_WORK TO COMPLETE_
Retype the records below so that each one matches exactly.

_DATASET CONTENT_
--- --- ---

(* ===== verification/RadioEnv.v ===== *)
(** Radio application envelopes (crates/protocol/src/radio.rs): the schema tag in front of a
    postcard body, always within the radio MTU. *)
From S2P Require Import Prelude Bytes Proto Cobs Fingerprint Msg Frame.

(** The codec of the two envelope types. *)
Class RadioCodec := { pc_node_msg :: Postcard NodeMsg; pc_node_cmd :: Postcard NodeCmd }.
Class RadioCodecLaws `{RadioCodec} := { pl_node_msg :: PostcardLaws NodeMsg; pl_node_cmd :: PostcardLaws NodeCmd }.

Definition ENVELOPE_HDR : Z := 2.
Definition MAX_RADIO_PAYLOAD : Z := 74.
Definition RADIO_SHELL_CHUNK : Z := 56.
#[export] Hint Unfold ENVELOPE_HDR MAX_RADIO_PAYLOAD RADIO_SHELL_CHUNK : machine.

Section Envelope.
Context `{SC : Schemas}.

(** The output buffer after the call, and the byte count or the error. *)
Definition encode_envelope {T} `{!Postcard T} (payload : T) (out : list Z) : list Z * result Error Z :=
  if zlen out <? ENVELOPE_HDR then (out, Err Overflow)
  else
    let out := patch out 0 (le_bytes 2 RADIO_TAG) in
    match to_slice payload (slice out ENVELOPE_HDR (zlen out - ENVELOPE_HDR)) with
    | (rest, None) => (patch out ENVELOPE_HDR rest, Err Encode)
    | (rest, Some used) =>
        let out := patch out ENVELOPE_HDR rest in
        let total := ENVELOPE_HDR + used in
        if MAX_RADIO_PAYLOAD <? total then (out, Err Encode) else (out, Ok total)
    end.

Definition split_envelope (data : list Z) : result Error (list Z) :=
  if zlen data <? ENVELOPE_HDR then Err TooShort
  else
    let got := le_val (slice data 0 2) in
    if negb (got =? RADIO_TAG) then Err (SchemaMismatch got)
    else Ok (slice data ENVELOPE_HDR (zlen data - ENVELOPE_HDR)).

Definition decode_envelope {T} `{!Postcard T} (data : list Z) : result Error T :=
  let? body := split_envelope data in from_bytes_exact body.

Context `{RC : RadioCodec}.
Definition encode_node_msg (msg : NodeMsg) (out : list Z) : list Z * result Error Z := encode_envelope msg out.
Definition decode_node_msg (data : list Z) : result Error NodeMsg := decode_envelope data.
Definition encode_node_cmd (cmd : NodeCmd) (out : list Z) : list Z * result Error Z := encode_envelope cmd out.
Definition decode_node_cmd (data : list Z) : result Error NodeCmd := decode_envelope data.
End Envelope.

Section EnvelopeLaws.
Context `{SC : Schemas} {T : Type} `{PT : !Postcard T} `{PL : !PostcardLaws T}.

Lemma radio_tag_bytes : zlen (le_bytes 2 RADIO_TAG) = 2.
Proof. apply zlen_le_bytes. Qed.

(** What [encode_envelope] does on every input: it succeeds exactly when the envelope fits both the
    buffer and the radio MTU, and then the buffer starts with it. *)
Lemma encode_envelope_spec (v : T) out : representable v ->
  (2 + zlen (serialize v) <= Z.min (zlen out) MAX_RADIO_PAYLOAD /\
    encode_envelope v out = (patch out 0 (le_bytes 2 RADIO_TAG ++ serialize v), Ok (2 + zlen (serialize v)))) \/
  (Z.min (zlen out) MAX_RADIO_PAYLOAD < 2 + zlen (serialize v) /\
    snd (encode_envelope v out) = Err (if zlen out <? 2 then Overflow else Encode)).
Proof.
  intros Hv. unfold encode_envelope, ENVELOPE_HDR. pose proof (zlen_nonneg (serialize v)).
  destruct (zlen out <? 2) eqn:E; bool_hyps; [right; split; [mlia | done]|].
  pose proof radio_tag_bytes as Ht.
  assert (Hp : zlen (patch out 0 (le_bytes 2 RADIO_TAG)) = zlen out) by (rewrite zlen_patch; lia).
  rewrite Hp. set (rest := slice _ 2 _).
  assert (Hr : zlen rest = zlen out - 2) by (unfold rest; rewrite zlen_slice; lia).
  destruct (decide (zlen (serialize v) <= zlen rest)).
  - rewrite to_slice_fits by done. split_if; [right; split; [mlia | done]|]. left. split; [mlia|]. f_equal.
    rewrite (patch_split out 0 (le_bytes 2 RADIO_TAG)) by (rewrite ?zlen_app, ?Ht; lia). rewrite Ht. change (0 + 2) with 2.
    set (o := patch out 0 _) in *.
    unfold rest. by rewrite (patch_patch_slice o 2 (zlen out - 2) 0 (serialize v)) by lia.
  - destruct (to_slice_short v rest) as (b & -> & _); [done|lia|]. right. split; [mlia | done].
Qed.

Lemma decode_envelope_tag tag (v : T) : u16_ok tag -> representable v ->
  decode_envelope (le_bytes 2 tag ++ serialize v) = if tag =? RADIO_TAG then Ok v else Err (SchemaMismatch tag).
Proof.
  intros Ht Hv. pose proof (zlen_nonneg (serialize v)). unfold decode_envelope, split_envelope, ENVELOPE_HDR.
  rewrite zlen_app, zlen_le_bytes. change (Z.of_nat 2) with 2.
  replace (2 + zlen (serialize v) <? 2) with false by (symmetry; apply Z.ltb_ge; lia).
  assert (slice (le_bytes 2 tag ++ serialize v) 0 2 = le_bytes 2 tag) as -> by apply (slice_app_l (le_bytes 2 tag)).
  rewrite le_val_u16 by done.
  destruct (tag =? RADIO_TAG) eqn:E; [|done]. cbn [negb rbind].
  replace (2 + zlen (serialize v) - 2) with (zlen (serialize v)) by lia.
  rewrite slice_app_r by (rewrite zlen_le_bytes; lia). rewrite zlen_le_bytes, Z.sub_diag, slice_all.
  unfold from_bytes_exact. rewrite <- (app_nil_r (serialize v)), take_serialize by done. done.
Qed.
End EnvelopeLaws.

--- --- ---

_RESPONSE TO THIS EXERCISE_
(* ===== verification/RadioEnv.v ===== *)
(** Radio application envelopes (crates/protocol/src/radio.rs): the schema tag in front of a
    postcard body, always within the radio MTU. *)
From S2P Require Import Prelude Bytes Proto Cobs Fingerprint Msg Frame.

(** The codec of the two envelope types. *)
Class RadioCodec := { pc_node_msg :: Postcard NodeMsg; pc_node_cmd :: Postcard NodeCmd }.
Class RadioCodecLaws `{RadioCodec} := { pl_node_msg :: PostcardLaws NodeMsg; pl_node_cmd :: PostcardLaws NodeCmd }.

Definition ENVELOPE_HDR : Z := 2.
Definition MAX_RADIO_PAYLOAD : Z := 74.
Definition RADIO_SHELL_CHUNK : Z := 56.
#[export] Hint Unfold ENVELOPE_HDR MAX_RADIO_PAYLOAD RADIO_SHELL_CHUNK : machine.

Section Envelope.
Context `{SC : Schemas}.

(** The output buffer after the call, and the byte count or the error. *)
Definition encode_envelope {T} `{!Postcard T} (payload : T) (out : list Z) : list Z * result Error Z :=
  if zlen out <? ENVELOPE_HDR then (out, Err Overflow)
  else
    let out := patch out 0 (le_bytes 2 RADIO_TAG) in
    match to_slice payload (slice out ENVELOPE_HDR (zlen out - ENVELOPE_HDR)) with
    | (rest, None) => (patch out ENVELOPE_HDR rest, Err Encode)
    | (rest, Some used) =>
        let out := patch out ENVELOPE_HDR rest in
        let total := ENVELOPE_HDR + used in
        if MAX_RADIO_PAYLOAD <? total then (out, Err Encode) else (out, Ok total)
    end.

Definition split_envelope (data : list Z) : result Error (list Z) :=
  if zlen data <? ENVELOPE_HDR then Err TooShort
  else
    let got := le_val (slice data 0 2) in
    if negb (got =? RADIO_TAG) then Err (SchemaMismatch got)
    else Ok (slice data ENVELOPE_HDR (zlen data - ENVELOPE_HDR)).

Definition decode_envelope {T} `{!Postcard T} (data : list Z) : result Error T :=
  let? body := split_envelope data in from_bytes_exact body.

Context `{RC : RadioCodec}.
Definition encode_node_msg (msg : NodeMsg) (out : list Z) : list Z * result Error Z := encode_envelope msg out.
Definition decode_node_msg (data : list Z) : result Error NodeMsg := decode_envelope data.
Definition encode_node_cmd (cmd : NodeCmd) (out : list Z) : list Z * result Error Z := encode_envelope cmd out.
Definition decode_node_cmd (data : list Z) : result Error NodeCmd := decode_envelope data.
End Envelope.

Section EnvelopeLaws.
Context `{SC : Schemas} {T : Type} `{PT : !Postcard T} `{PL : !PostcardLaws T}.

Lemma radio_tag_bytes : zlen (le_bytes 2 RADIO_TAG) = 2.
Proof. apply zlen_le_bytes. Qed.

(** What [encode_envelope] does on every input: it succeeds exactly when the envelope fits both the
    buffer and the radio MTU, and then the buffer starts with it. *)
Lemma encode_envelope_spec (v : T) out : representable v ->
  (2 + zlen (serialize v) <= Z.min (zlen out) MAX_RADIO_PAYLOAD /\
    encode_envelope v out = (patch out 0 (le_bytes 2 RADIO_TAG ++ serialize v), Ok (2 + zlen (serialize v)))) \/
  (Z.min (zlen out) MAX_RADIO_PAYLOAD < 2 + zlen (serialize v) /\
    snd (encode_envelope v out) = Err (if zlen out <? 2 then Overflow else Encode)).
Proof.
  intros Hv. unfold encode_envelope, ENVELOPE_HDR. pose proof (zlen_nonneg (serialize v)).
  destruct (zlen out <? 2) eqn:E; bool_hyps; [right; split; [mlia | done]|].
  pose proof radio_tag_bytes as Ht.
  assert (Hp : zlen (patch out 0 (le_bytes 2 RADIO_TAG)) = zlen out) by (rewrite zlen_patch; lia).
  rewrite Hp. set (rest := slice _ 2 _).
  assert (Hr : zlen rest = zlen out - 2) by (unfold rest; rewrite zlen_slice; lia).
  destruct (decide (zlen (serialize v) <= zlen rest)).
  - rewrite to_slice_fits by done. split_if; [right; split; [mlia | done]|]. left. split; [mlia|]. f_equal.
    rewrite (patch_split out 0 (le_bytes 2 RADIO_TAG)) by (rewrite ?zlen_app, ?Ht; lia). rewrite Ht. change (0 + 2) with 2.
    set (o := patch out 0 _) in *.
    unfold rest. by rewrite (patch_patch_slice o 2 (zlen out - 2) 0 (serialize v)) by lia.
  - destruct (to_slice_short v rest) as (b & -> & _); [done|lia|]. right. split; [mlia | done].
Qed.

Lemma decode_envelope_tag tag (v : T) : u16_ok tag -> representable v ->
  decode_envelope (le_bytes 2 tag ++ serialize v) = if tag =? RADIO_TAG then Ok v else Err (SchemaMismatch tag).
Proof.
  intros Ht Hv. pose proof (zlen_nonneg (serialize v)). unfold decode_envelope, split_envelope, ENVELOPE_HDR.
  rewrite zlen_app, zlen_le_bytes. change (Z.of_nat 2) with 2.
  replace (2 + zlen (serialize v) <? 2) with false by (symmetry; apply Z.ltb_ge; lia).
  assert (slice (le_bytes 2 tag ++ serialize v) 0 2 = le_bytes 2 tag) as -> by apply (slice_app_l (le_bytes 2 tag)).
  rewrite le_val_u16 by done.
  destruct (tag =? RADIO_TAG) eqn:E; [|done]. cbn [negb rbind].
  replace (2 + zlen (serialize v) - 2) with (zlen (serialize v)) by lia.
  rewrite slice_app_r by (rewrite zlen_le_bytes; lia). rewrite zlen_le_bytes, Z.sub_diag, slice_all.
  unfold from_bytes_exact. rewrite <- (app_nil_r (serialize v)), take_serialize by done. done.
Qed.
End EnvelopeLaws.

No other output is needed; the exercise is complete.